### Work order
Below is a block of records. Copy every line in it that contains the word "patched".
(Listed records)
(* ===== verification/ApplyProps.v ===== *)
(** Applying StatefulSets and services: an applied object settles, so that a
    pass over an unchanged specification writes nothing, and what the record of
    an update means for the status that is computed after it. *)

From Stdlib Require Import ZArith Lia Ascii.
From stdpp Require Import base list gmap strings.
From S2P Require Import Prelude GoStr Json KubeTypes DdcApi Client Traces Mysql Resource External SubDefault.
From S2P Require Import PrepareModify Quiet GracefulCodec Graceful ComputeGroups Demo ScaleProps.

Local Open Scope string_scope.
Local Open Scope Z_scope.
Local Open Scope dop_scope.

(** ** What a comparison leaves *)

Section settle.
Context `{External}.

Definition hash_key : string := DisaggregatedSpecHashValueAnnotation.

(** The hash that a StatefulSet without a recorded one is given. *)
Definition hash_of (st : StatefulSet) : string :=
  match st_Annotations st !! hash_key with
  | Some v => v
  | None => HashObject (statefulSetHashObject st false)
  end.

Lemma DeepEqual_eq new old :
  StatefulsetDeepEqualWithKey new old hash_key false =
  (set_sts_Annotations (<[hash_key := hash_of new]> (st_Annotations new ∪ ∅)) new,
   bool_decide (hash_of new = hash_of old) && bool_decide (st_Namespace new = st_Namespace old)).
Proof. done. Qed.

(** The API server returns a StatefulSet in its namespace with the annotations
    that were written; the claim templates are immutable. *)
Definition returned_as (est p est' : StatefulSet) : Prop :=
  st_Annotations est' = st_Annotations p /\ st_Namespace est' = st_Namespace p /\
  st_VolumeClaimTemplates est' = st_VolumeClaimTemplates est.
(** The update strategy comes back too. *)
Definition stored_as (est p est' : StatefulSet) : Prop :=
  returned_as est p est' /\ us_Type (st_UpdateStrategy est') = us_Type (st_UpdateStrategy p).

Lemma restrict_same st est est' :
  st_VolumeClaimTemplates est' = st_VolumeClaimTemplates est ->
  RestrictConditionsEqual st est' = RestrictConditionsEqual st est.
Proof. unfold RestrictConditionsEqual. by intros ->. Qed.

Lemma restrict_keeps st est :
  st_Annotations (RestrictConditionsEqual st est) = st_Annotations st /\
  st_Namespace (RestrictConditionsEqual st est) = st_Namespace st /\
  st_UpdateStrategy (RestrictConditionsEqual st est) = st_UpdateStrategy st.
Proof. unfold RestrictConditionsEqual. by destruct (st_VolumeClaimTemplates est). Qed.

Lemma generation_equal_settles name st est cluster p c est' cluster' :
  generation_equal name st est cluster = (p, c, false) -> returned_as est p est' ->
  (generation_equal name st est' cluster').1.2 = cluster' /\ (generation_equal name st est' cluster').2 = true.
Proof.
  unfold generation_equal. fold hash_key. rewrite !DeepEqual_eq. intros Hp (Ha & Hn & Hv).
  rewrite (restrict_same st est est' Hv). set (nst := RestrictConditionsEqual st est) in *.
  destruct (bool_decide (hash_of nst = hash_of est) && _) in Hp; [done|].
  unfold record_update in Hp. injection Hp as <- <-.
  assert (Hh : hash_of est' = hash_of nst).
  { unfold hash_of at 1. rewrite Ha. cbn. rewrite lookup_insert_ne by done. by rewrite lookup_insert_eq. }
  rewrite Hh, bool_decide_true by done. rewrite bool_decide_true by (rewrite Hn; done). done.
Qed.

Lemma ApplyStatefulSet_settles name st cluster :
  wp (ApplyStatefulSet st cluster (generation_equal name) []) (fun tr _ => forall est p est',
    first_read tr = Some est -> p ∈ omap sts_write tr -> returned_as est p est' ->
    forall cluster', wp (ApplyStatefulSet st cluster' (generation_equal name) []) (fun tr' o =>
      first_read tr' = Some est' -> Forall quiet tr' /\ o = Done (cluster', None))).
Proof.
  unfold ApplyStatefulSet at 1, apply_stateful_set at 1. cbn [bind call]. intros [est0|err].
  - destruct (generation_equal name st est0 cluster) as [[p0 c0] ev] eqn:Hg. cbn [foldl]. destruct ev.
    { cbn. by intros est p est' _ ?%elem_of_nil. }
    cbn [bind call PatchClientObject]. intros r.
    assert (Hmain : forall est p est', first_read (Ev (CGet KSts (st_Namespace st) (st_Name st)) (Ok est0) ::
      [Ev (CPatchMerge KSts (set_st_ResourceVersion (m_ResourceVersion (st_Meta est0)) p0)) r]) = Some est ->
      p ∈ [set_st_ResourceVersion (m_ResourceVersion (st_Meta est0)) p0] -> returned_as est p est' ->
      forall cluster', wp (ApplyStatefulSet st cluster' (generation_equal name) []) (fun tr' o =>
        first_read tr' = Some est' -> Forall quiet tr' /\ o = Done (cluster', None))).
    { intros est p est' [= <-] ->%list_elem_of_singleton Hs cluster'.
      destruct (generation_equal_settles name st est0 cluster p0 c0 est' cluster' Hg) as [Hc Hev]; [exact Hs|].
      unfold ApplyStatefulSet, apply_stateful_set. cbn [bind call]. intros [e2|err2]; [|by apply wp_true; intros tr o [=]].
      destruct (generation_equal name st e2 cluster') as [[p2 c2] ev2] eqn:H2. cbn [foldl]. destruct ev2.
      - cbn. intros [= ->]. rewrite H2 in Hc, Hev. cbn in *. subst. split; [by repeat constructor | done].
      - apply wp_true. intros tr o [= ->]. by rewrite H2 in Hev. }
    destruct r as [e|]; [destruct (IsConflict e)|]; cbn; exact Hmain.
  - destruct (IsNotFound err); apply wp_true; by intros tr o est p est' [=].
Qed.
(** *** Compute groups *)

Lemma HashObject_nonempty {A} `{SpewPrint A} (a : A) : HashObject a <> "".
Proof. apply Itoa_nonempty. Qed.

Lemma hash_normalized st :
  hash_of (normalizeGracefulStatefulSetForCompare st) =
  match st_Annotations st !! hash_key with
  | Some v => v
  | None => HashObject (statefulSetHashObject (normalizeGracefulStatefulSetForCompare st) false)
  end.
Proof.
  unfold hash_of.
  assert (He : st_Annotations (normalizeGracefulStatefulSetForCompare st) !! hash_key = st_Annotations st !! hash_key).
  { unfold normalizeGracefulStatefulSetForCompare, clearGracefulAction.
    change (delete gracefulActionAnnotation (st_Annotations st) !! hash_key = st_Annotations st !! hash_key).
    by rewrite lookup_delete_ne. }
  by rewrite He.
Qed.

Lemma business_eq new est :
  businessStatefulSetEqual new est =
  (let h := hash_of (normalizeGracefulStatefulSetForCompare new) in
   (if decide (h <> "") then set_sts_Annotations (<[hash_key := h]> (st_Annotations new)) new else new,
    bool_decide (h = hash_of (normalizeGracefulStatefulSetForCompare est)) &&
    bool_decide (st_Namespace new = st_Namespace est))).
Proof.
  unfold businessStatefulSetEqual. fold hash_key. rewrite DeepEqual_eq. cbv zeta beta.
  set (h := hash_of (normalizeGracefulStatefulSetForCompare new)).
  assert (Hm : forall m : strmap, map_get (<[hash_key := h]> m) hash_key = h).
  { intros m. unfold map_get. by rewrite lookup_insert_eq. }
  cbn [st_Annotations set_sts_Annotations st_Meta update_field m_Annotations]. by rewrite Hm.
Qed.

(** What the comparison of a compute group's StatefulSet leaves. *)
Lemma apply_equal_left cg new est cluster p c ev :
  apply_equal cg new est cluster = (p, c, ev) ->
  let nst := RestrictConditionsEqual new est in
  hash_of (normalizeGracefulStatefulSetForCompare p) = hash_of (normalizeGracefulStatefulSetForCompare nst) /\
  st_Namespace p = st_Namespace new /\ us_Type (st_UpdateStrategy p) = us_Type (st_UpdateStrategy new) /\
  gracefulAnnotationValue p = gracefulAnnotationValue new /\
  st_Annotations p !! hash_key = Some (hash_of (normalizeGracefulStatefulSetForCompare nst)).
Proof.
  unfold apply_equal. rewrite business_eq. cbv zeta.
  destruct (restrict_keeps new est) as (Hra & Hrn & Hru).
  set (nst := RestrictConditionsEqual new est) in *. set (h := hash_of (normalizeGracefulStatefulSetForCompare nst)).
  set (m := if decide (h <> "") then _ else nst).
  assert (Hm : st_Annotations m !! hash_key = Some h /\ st_Namespace m = st_Namespace nst /\
    st_UpdateStrategy m = st_UpdateStrategy nst /\
    forall k, k <> hash_key -> st_Annotations m !! k = st_Annotations nst !! k).
  { subst m. case_decide as Hh.
    - cbn. rewrite lookup_insert_eq. repeat split. intros k Hk. by rewrite lookup_insert_ne.
    - repeat split. unfold h in *. rewrite hash_normalized in *.
      destruct (st_Annotations nst !! hash_key) as [v|] eqn:Ev; [done|].
      by apply HashObject_nonempty in Hh. }
  destruct Hm as (Hm1 & Hm2 & Hm3 & Hm4).
  assert (Hp : forall q, (q = m \/ exists c0, q = (record_update (GetCGStatefulsetName cluster cg) m c0).1) ->
    hash_of (normalizeGracefulStatefulSetForCompare q) = h /\
    st_Namespace q = st_Namespace new /\ us_Type (st_UpdateStrategy q) = us_Type (st_UpdateStrategy new) /\
    gracefulAnnotationValue q = gracefulAnnotationValue new /\ st_Annotations q !! hash_key = Some h).
  { intros q Hq.
    assert (Hq' : st_Annotations q !! hash_key = Some h /\ st_Namespace q = st_Namespace m /\
      st_UpdateStrategy q = st_UpdateStrategy m /\
      st_Annotations q !! gracefulActionAnnotation = st_Annotations m !! gracefulActionAnnotation).
    { destruct Hq as [->|[c0 ->]]; [done|]. cbn. rewrite !lookup_insert_ne by done. by repeat split. }
    destruct Hq' as (H1 & H2 & H3 & H4). split.
    - by rewrite hash_normalized, H1.
    - split; [congruence|]. split; [congruence|]. split; [|done]. unfold gracefulAnnotationValue.
      rewrite H4, Hm4 by done. by rewrite Hra. }
  match goal with |- (let '(_, _) := ?x in _) = _ -> _ => destruct x as [q c'] eqn:Ex end.
  intros [= <- <- <-]. apply Hp. destruct (_ && _) in Ex.
  - injection Ex as <- <-. by left.
  - right. exists cluster. unfold record_update in *. by injection Ex as <- <-.
Qed.

Lemma apply_equal_settles cg st est cluster p c ev est' cluster' :
  apply_equal cg st est cluster = (p, c, ev) -> stored_as est p est' ->
  (apply_equal cg st est' cluster').1.2 = cluster' /\ (apply_equal cg st est' cluster').2 = true.
Proof.
  intros Hp [(Ha & Hn & Hv) Hu]. destruct (apply_equal_left _ _ _ _ _ _ _ Hp) as (_ & Hpn & Hpu & Hpg & Hph).
  destruct (apply_equal cg st est' cluster') as [[p' c'] ev'] eqn:Hq.
  destruct (apply_equal_left _ _ _ _ _ _ _ Hq) as (_ & Hqn & Hqu & Hqg & Hqh).
  rewrite (restrict_same st est est' Hv) in Hqh.
  revert Hq. unfold apply_equal. rewrite business_eq. cbv zeta. rewrite (restrict_same st est est' Hv).
  destruct (restrict_keeps st est) as (Hra & Hrn & Hru).
  set (nst := RestrictConditionsEqual st est) in *. set (h := hash_of (normalizeGracefulStatefulSetForCompare nst)) in *.
  assert (Hh : hash_of (normalizeGracefulStatefulSetForCompare est') = h).
  { by rewrite hash_normalized, Ha, Hph. }
  rewrite Hh, bool_decide_true by done. rewrite bool_decide_true by congruence. cbn [andb].
  intros [= Hp' Hc' Hev]. split; [done|]. cbn. rewrite <- Hev. rewrite Hp'.
  unfold gracefulStatefulSetControlEqual. rewrite bool_decide_true by congruence.
  rewrite bool_decide_true; [done|]. rewrite Hqg, <- Hpg. unfold gracefulAnnotationValue. by rewrite Ha.
Qed.
End settle.

(** ** Theorems *)

Section claims.
Context `{External}.

(** C10: Applying the StatefulSet of the FE or of the meta service settles: when
    the API server returns the patched object in the namespace and with the
    annotations it was given, and with the claim templates of the object that
    was read before, which are immutable, applying the same StatefulSet again
    over the returned object only reads, for any cluster object. *)
Theorem apply_generation_settles name st cluster :
  wp (ApplyStatefulSet st cluster (generation_equal name) []) (fun tr _ => forall est p est',
    first_read tr = Some est -> p ∈ omap sts_write tr -> returned_as est p est' ->
    forall cluster', wp (ApplyStatefulSet st cluster' (generation_equal name) []) (fun tr' o =>
      first_read tr' = Some est' -> Forall quiet tr' /\ o = Done (cluster', None))).
Proof. apply ApplyStatefulSet_settles. Qed.

(** The comparison of a compute group's StatefulSet settles too, with the
    hash taken without the graceful action: an object read back as it was
    compared is equal, and the cluster object is not touched. *)
Theorem compute_group_apply_settles cg st est cluster p c ev est' cluster' :
  apply_equal cg st est cluster = (p, c, ev) -> stored_as est p est' ->
  exists q, apply_equal cg st est' cluster' = (q, cluster', true).
Proof.
  intros Hp Hs. destruct (apply_equal_settles _ _ _ _ _ _ _ _ cluster' Hp Hs) as [Hc He].
  destruct (apply_equal cg st est' cluster') as [[q c'] e']. cbn in *. subst. by exists q.
Qed.

(** An update recorded in a pass always makes the status of that pass wait:
    the generation is recorded on the StatefulSet under one annotation key and
    read back under another, so that it is never found, even when the
    StatefulSet that is read is the updated one. *)
Theorem recorded_update_waits name st cluster sts :
  m_Generation (ddc_Meta cluster) <> 0 ->
  st_Annotations st !! update_key name = None -> update_key name <> UpdateStatefulsetGeneration ->
  st_Annotations sts = st_Annotations (record_update name st cluster).1 ->
  st_Annotations sts !! UpdateStatefulsetGeneration = Some (Itoa (m_Generation (ddc_Meta cluster))) /\
  waiting_update (record_update name st cluster).2 sts name = true.
Proof.
  intros Hg Hn Hk Ha. unfold record_update in *. cbn in Ha. rewrite Ha. split; [apply lookup_insert_eq|].
  unfold waiting_update. cbn [ddc_Annotations set_ddc_Annotations fst snd].
  change (ddc_Annotations (set_ddc_Annotations ?m ?d)) with m. rewrite lookup_insert_eq.
  unfold ReturnStatefulsetUpdatedGeneration. rewrite Ha.
  assert (Hz : map_get (<[UpdateStatefulsetGeneration := Itoa (m_Generation (ddc_Meta cluster))]> (st_Annotations st)) (update_key name) = "").
  { unfold map_get. rewrite lookup_insert_ne by done. by rewrite Hn. }
  unfold st_Annotations in *. rewrite Hz.
  assert (Hgen : m_Generation (ddc_Meta (set_ddc_Annotations (<[update_key name := "true"]> (ddc_Annotations cluster)) cluster))
                 = m_Generation (ddc_Meta cluster)) by done.
  rewrite Hgen. case_decide; cbn [ParseInt fst]; by apply negb_true_iff, Z.eqb_neq.
Qed.
End claims.

(** ** Witnesses *)

#[local] Existing Instance demo_external.

(** A group of three replicas is given one: the patch, and the object it leaves. *)
Definition scaling_run : trace :=
  (run demo_env (ApplyStatefulSet (demo_sts 1) demo_ddc (generation_equal "c-g") []) (demo_world false)).1.1.
Definition patched : StatefulSet := match omap sts_write scaling_run with p :: _ => p | [] => emptySts end.

Lemma apply_generation_settles_witness :
  first_read scaling_run = Some (demo_sts 3) /\ omap sts_write scaling_run = [patched] /\
  st_Replicas patched = Some 1 /\ returned_as (demo_sts 3) patched patched /\
  wp (ApplyStatefulSet (demo_sts 1) demo_ddc (generation_equal "c-g") []) (fun tr' o =>
    first_read tr' = Some patched -> Forall quiet tr' /\ o = Done (demo_ddc, None)).
Proof.
  assert (Hr : returned_as (demo_sts 3) patched patched) by (split; [done|]; split; [done | vm_compute; reflexivity]).
  split; [vm_compute; reflexivity|]. split; [vm_compute; reflexivity|]. split; [vm_compute; reflexivity|]. split; [exact Hr|].
  apply (wp_run demo_env _ (demo_world false) _ (apply_generation_settles "c-g" (demo_sts 1) demo_ddc) (demo_sts 3) patched patched);
    [vm_compute; reflexivity | vm_compute; left | exact Hr].
Defined.

Definition applied : StatefulSet := (apply_equal demo_cg (demo_sts 1) (demo_sts 3) demo_ddc).1.1.

Lemma compute_group_apply_settles_witness :
  exists q, apply_equal demo_cg (demo_sts 1) applied demo_ddc = (q, demo_ddc, true).
Proof.
  apply (compute_group_apply_settles demo_cg (demo_sts 1) (demo_sts 3) demo_ddc applied
    (apply_equal demo_cg (demo_sts 1) (demo_sts 3) demo_ddc).1.2
    (apply_equal demo_cg (demo_sts 1) (demo_sts 3) demo_ddc).2).
  - unfold applied. by destruct (apply_equal _ _ _ _) as [[q c] e].
  - repeat split.
Defined.

Lemma recorded_update_waits_witness :
  waiting_update (record_update "c-g" (demo_sts 1) demo_ddc).2 (record_update "c-g" (demo_sts 1) demo_ddc).1 "c-g" = true.
Proof.
  apply (recorded_update_waits "c-g" (demo_sts 1) demo_ddc (record_update "c-g" (demo_sts 1) demo_ddc).1); done.
Defined.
(End Listed records)
### Answer to the problem
    the API server returns the patched object in the namespace and with the
Definition patched : StatefulSet := match omap sts_write scaling_run with p :: _ => p | [] => emptySts end.
  first_read scaling_run = Some (demo_sts 3) /\ omap sts_write scaling_run = [patched] /\
  st_Replicas patched = Some 1 /\ returned_as (demo_sts 3) patched patched /\
    first_read tr' = Some patched -> Forall quiet tr' /\ o = Done (demo_ddc, None)).
  assert (Hr : returned_as (demo_sts 3) patched patched) by (split; [done|]; split; [done | vm_compute; reflexivity]).
  apply (wp_run demo_env _ (demo_world false) _ (apply_generation_settles "c-g" (demo_sts 1) demo_ddc) (demo_sts 3) patched patched);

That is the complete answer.